A note from Kelly King: Getting stuck in the mud or snow can leave you feeling, well…stuck. Most of the time, you need help getting out. Getting stuck in grief also requires help—help from the Lord and help from others. I found Kaye’s encouragement today very practical and applicable for many. This may be an article I bookmark as a favorite. I hope you do too.
Every Sunday in the summer I would visit my grandparents on their farm in Kalamazoo, Michigan. We would sit on the back porch, and my eyes would be transfixed on the sticky strip of paper hanging from the porch ceiling. Yes, it was flypaper, and it was always well populated with summertime farm flies. They were STUCK!
Our feelings around grief can get stuck just like those flies to that flypaper. As we navigate our loss, it is easy to become “stuck,” unable to move forward. We all get stuck sometimes. Perhaps you’re trying to help someone right now who is stuck, or perhaps you are stuck yourself. How do we know if we are stuck, and what can we do about it?

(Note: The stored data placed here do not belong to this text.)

(* ===== verification/QueueLife.v ===== *)
(** * Life cycle of the queues of a device (libqdma_export.c, qdma_device.c)

    qdma_queue_add, qdma_queue_config, qdma_queue_start, qdma_queue_stop and
    qdma_queue_remove of the physical function driver on the queue arrays of a
    device, with the active queue counts of the resource manager.  The checks
    of the device handle and of the message buffer, which fail only for NULL
    arguments, and the texts written to the buffer are left out. *)

From S2P Require Import Prelude Platform QdmaList ResMgmt SoftAccess QueueTypes.
From S2P Require Import DescRing Descq DescqProc DescqConf Threads.

Definition QDMA_QUEUE_IDX_INVALID : Z := 65535.
Definition ENXIO : Z := 6.
Definition ERANGE : Z := 34.
Definition CMPT_DESC_SZ_64B : Z := 3.
Definition QDMA_DESC_ENG_BYPASS_ONLY : Z := 1.
Definition QDMA_DESC_ENG_INTERNAL_ONLY : Z := 2.

(** The queue arrays of [struct qdma_dev]; a queue is an array and an index. *)
Inductive pool := PH2C | PC2H | PCMPT.
#[export] Instance pool_eq : EqDecision pool.
Proof. solve_decision. Defined.
Definition qref : Type := pool * Z.

Definition pool_of (q_type : Z) : pool :=
  if q_type =? Q_C2H then PC2H else if q_type =? Q_H2C then PH2C else PCMPT.

Definition dev_type (q_type : Z) : qdma_dev_q_type :=
  if q_type =? Q_C2H then QDMA_DEV_Q_TYPE_C2H else if q_type =? Q_H2C then QDMA_DEV_Q_TYPE_H2C
  else QDMA_DEV_Q_TYPE_CMPT.

(** Capabilities and version of the device: [cap_cpm4] is a Versal hard IP on a
    CPM4 device, [cap_eqdma] an EQDMA soft IP of release 2020.2 or later. *)
Record dev_caps := mk_caps {
  cap_mm_en : bool; cap_st_en : bool; cap_mm_cmpt_en : bool; cap_desc_eng_mode : Z;
  cap_cpm4 : bool; cap_eqdma : bool; cap_dma_device_index : Z;
}.

(** The device: queue arrays, the queues on the list of every interrupt vector,
    the resource manager, the threads and the state the queues share. *)
Record dst (H : Type) := mk_dst {
  ds_h2c : list qdma_descq; ds_c2h : list qdma_descq; ds_cmpt : list qdma_descq;
  ds_qmax : Z; ds_init_qrange : bool; ds_caps : dev_caps; ds_intr : list (list qref);
  ds_rm : rm_state; ds_th : th_state; ds_xdev : xlnx_dma_dev; ds_reqs : gmap Z qdma_request;
  ds_hw : H; ds_ev : list q_event;
}.
Arguments mk_dst {H} _ _ _ _ _ _ _ _ _ _ _ _ _.
Arguments ds_h2c {H} _.
Arguments ds_c2h {H} _.
Arguments ds_cmpt {H} _.
Arguments ds_qmax {H} _.
Arguments ds_init_qrange {H} _.
Arguments ds_caps {H} _.
Arguments ds_intr {H} _.
Arguments ds_rm {H} _.
Arguments ds_th {H} _.
Arguments ds_xdev {H} _.
Arguments ds_reqs {H} _.
Arguments ds_hw {H} _.
Arguments ds_ev {H} _.
#[export] Instance eta_dst H : Settable (dst H) := λ s,
  mk_dst (ds_h2c s) (ds_c2h s) (ds_cmpt s) (ds_qmax s) (ds_init_qrange s) (ds_caps s) (ds_intr s)
    (ds_rm s) (ds_th s) (ds_xdev s) (ds_reqs s) (ds_hw s) (ds_ev s).

(** Computations on a device; [None] as in [qm], or an access outside an array. *)
Definition dm (H A : Type) : Type := dst H → option (A * dst H).
#[export] Instance dm_ret {H} : MRet (dm H) := λ A a s, Some (a, s).
#[export] Instance dm_bind {H} : MBind (dm H) := λ A B k m s,
  match m s with
  | Some (a, s) => k a s
  | None => None
  end.

Section dev.
Context {H : Type} `{QueueHw H}.

Definition dfail {A} : dm H A := λ _, None.
Definition getd : dm H (dst H) := λ s, Some (s, s).
Definition modd (f : dst H → dst H) : dm H unit := λ s, Some (tt, f s).
Definition dwhen (b : bool) (m : dm H unit) : dm H unit := if b then m else mret tt.

Definition pool_list (p : pool) (s : dst H) : list qdma_descq :=
  match p with PH2C => ds_h2c s | PC2H => ds_c2h s | PCMPT => ds_cmpt s end.
Definition set_pool (p : pool) (l : list qdma_descq) (s : dst H) : dst H :=
  match p with
  | PH2C => s <| ds_h2c := l |> | PC2H => s <| ds_c2h := l |> | PCMPT => s <| ds_cmpt := l |>
  end.
Definition get_queue (r : qref) (s : dst H) : option qdma_descq :=
  if snd r <? 0 then None else pool_list (fst r) s !! Z.to_nat (snd r).
Definition put_queue (r : qref) (q : qdma_descq) (s : dst H) : dst H :=
  set_pool (fst r) (<[Z.to_nat (snd r) := q]> (pool_list (fst r) s)) s.

(** Run a queue operation on one of the queues. *)
Definition on_queue {A} (r : qref) (m : qm H A) : dm H A := λ s,
  match get_queue r s with
  | None => None
  | Some q =>
      match m (mk_qst q (ds_xdev s) (ds_reqs s) (ds_hw s) (ds_ev s)) with
      | None => None
      | Some (a, t) =>
          Some (a, put_queue r (s_q t) s <| ds_xdev := s_xdev t |> <| ds_reqs := s_reqs t |>
                     <| ds_hw := s_hw t |> <| ds_ev := s_ev t |>)
      end
  end.

Definition queue (r : qref) : dm H qdma_descq := on_queue r getq.
Definition locked_queue (r : qref) : dm H qdma_descq := on_queue r (lock_descq;; q ← getq; unlock_descq;; mret q).

(** The counters of the resource manager. *)
Definition rm_count (f : Z → Z → qdma_dev_q_type → rm_state → Z * rm_state) (t : qdma_dev_q_type) : dm H Z :=
  s ← getd;
  let '(rv, rm) := f (cap_dma_device_index (ds_caps s)) (xd_func_id (ds_xdev s)) t (ds_rm s) in
  modd (λ s, s <| ds_rm := rm |>);; mret rv.

(** ** Finding a queue *)

Definition q_state_is (r : qref) (st : q_state_t) : dm H bool :=
  on_queue r (lock_descq;; q ← getq; unlock_descq;; mret (bool_decide (dq_q_state q = st))).

Definition set_q_state (r : qref) (st : q_state_t) : dm H unit :=
  on_queue r (lock_descq;; modq (λ q, q <| dq_q_state := st |>);; unlock_descq).

(** The array and index a handle denotes. *)
Definition id_ref (qmax idx : Z) : option qref :=
  if idx <? qmax then Some (PH2C, idx)
  else if idx - qmax <? qmax then Some (PC2H, idx - qmax)
  else if idx - qmax - qmax <? qmax then Some (PCMPT, idx - qmax - qmax)
  else None.

Definition qdma_device_get_descq_by_id (idx : Z) (init : bool) : dm H (option qref) :=
  s ← getd;
  match id_ref (ds_qmax s) idx with
  | None => mret None
  | Some r =>
      if init then
        dis ← q_state_is r Q_STATE_DISABLED;
        mret (if (dis : bool) then None else Some r)
      else mret (Some r)
  end.

(** ** Checks *)

Definition qdma_validate_qconfig (c : dev_caps) (qconf : qdma_queue_conf) : Z :=
  if TRIG_MODE_COMBO <? qc_cmpl_trig_mode qconf then - EINVAL
  else if cap_cpm4 c then
    if (qc_cmpl_desc_sz qconf =? CMPT_DESC_SZ_64B) || (qc_sw_desc_sz qconf =? DESC_SZ_64B) then - EINVAL
    else if qc_cmpl_trig_mode qconf =? TRIG_MODE_COMBO then - EINVAL
    else 0
  else 0.

Definition Q_PRESENT_H2C_MASK : Z := Z.shiftl 1 Q_H2C.
Definition Q_PRESENT_C2H_MASK : Z := Z.shiftl 1 Q_C2H.
Definition Q_PRESENT_CMPT_MASK : Z := Z.shiftl 1 Q_CMPT.
Definition Q_MODE_MASK : Z := Z.shiftl 1 3.

(** The bits a queue sets in [refmask]. *)
Definition ref_bits (present : Z) (with_mode : bool) (q : qdma_descq) : Z :=
  match dq_q_state q with
  | Q_STATE_DISABLED => 0
  | _ => Z.lor present (if with_mode && nz (qc_st (dq_conf q)) then Q_MODE_MASK else 0)
  end.

Definition usable (refmask q_type st : Z) : bool :=
  let has m := negb (Z.land refmask m =? 0) in
  if q_type =? Q_CMPT then negb (has (Z.lor Q_PRESENT_CMPT_MASK Q_MODE_MASK))
  else
    let other := if q_type =? Q_H2C then Q_PRESENT_C2H_MASK else Q_PRESENT_H2C_MASK in
    let self := if q_type =? Q_H2C then Q_PRESENT_H2C_MASK else Q_PRESENT_C2H_MASK in
    let chkmask := Z.lor other Q_MODE_MASK in
    negb ((nz st && has Q_PRESENT_CMPT_MASK)
       || (nz st && has other && (Z.land refmask chkmask =? other))
       || (negb (nz st) && has other && (Z.land refmask chkmask =? chkmask))
       || has self).

Definition is_usable_queue (qidx q_type st : Z) : dm H bool :=
  h ← locked_queue (PH2C, qidx);
  c ← locked_queue (PC2H, qidx);
  w ← locked_queue (PCMPT, qidx);
  mret (usable (Z.lor (Z.lor (ref_bits Q_PRESENT_H2C_MASK true h) (ref_bits Q_PRESENT_C2H_MASK true c))
                      (ref_bits Q_PRESENT_CMPT_MASK false w)) q_type st).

Here are some common spiritual, emotional, relational, and physical symptoms of being stuck:
- Anger or resentment toward God that is not evolving
- Unwillingness to be honest with God about your feelings
- Convinced God is unloving, apathetic, or punitive
- Convinced the problem is your lack of faith or faulty prayers
- “Overspiritualizing” your loss
- Unable to think, read, or remember after 6 months
- Actively fostering your unhelpful cyclical patterns of thinking
- Desperate to cling to (or avoid) physical items linked to your loss
- Unable to resume normal activities even after 3 months
- Not willing to seek professional help for harmful thoughts/behaviors or be compliant with a treatment plan
- Resorting to blame; lashing out; severing relationships
- Convincing yourself that “I can’t yet” or “It’s too soon” without ever trying
- Becoming increasingly isolated; cutting off relationships
- Unable/unwilling to change harmful eating habits
- Unwilling to seek treatment from a physician or therapist
- Still feeling exhausted a year after your loss
While being stuck is normal, remaining stuck requires a choice. When you find yourself “stuck” remember the choices you are making in your grief should help you move “through” your grief instead of “around” it. I love this quote by author Gerald Sittser, “The quickest way for anyone to reach the sun and the light of day is not to run west, chasing after the setting sun, but to head east, plunging into the darkness until one comes to the sunrise.” I love it, but it’s hard and sometimes scary.
If you know you are stuck, then you must be wondering how to get “unstuck.”
I really wanted this to be practical and simple so I took what was common to all the research I looked at on the subject and came up with the following.
Here are the “steps to unstuck.”
1. Follow a healthy self-care and soul-care plan. Make a plan to exercise, eat right, go to church, manage stress, socialize, plan ahead for the holidays, try something new, pray, meditate. Enlist the help of friends if you find it hard to get started.
2. Reduce isolation/rebuild relationships. It’s always helpful to have someone to tell your story to. This can also be accomplished in a support or small group.
3. Rescript your ongoing narratives. My pastor husband puts it this way to me, “What story are you telling yourself about this situation?” Replace unhealthy or untrue thought statements with what you know to be true. Scripture is a great tool here!
4. Build a more hopeful view of your future. A study by the University of Pittsburgh shows that an important step to unstuck is setting personal goals or giving yourself the permission to dream.
As is the case with most things, being able to name something is the first step in trying to navigate it. I pray this has been a helpful tool for you as you minister to hurting women, specifically those who are grieving.
Kaye Hurta has a Masters Degree in counseling from Liberty University and is a crisis counselor for Women’s Events through LifeWay Christian Resources. Whether speaking, singing, or listening, Kaye’s passion is to help others find intimacy with Christ and soul transformation through the living pages of His Word. Kaye met and married her husband Chris in Austin, Texas in 1987. They have two daughters through the miracle of adoption, Madison and Cami. They live in the Chicago burbs where they are both on staff at Willow Creek Community Church. Kaye is also a contributing author for the LifeWay resource, Women Reaching Women in Crisis.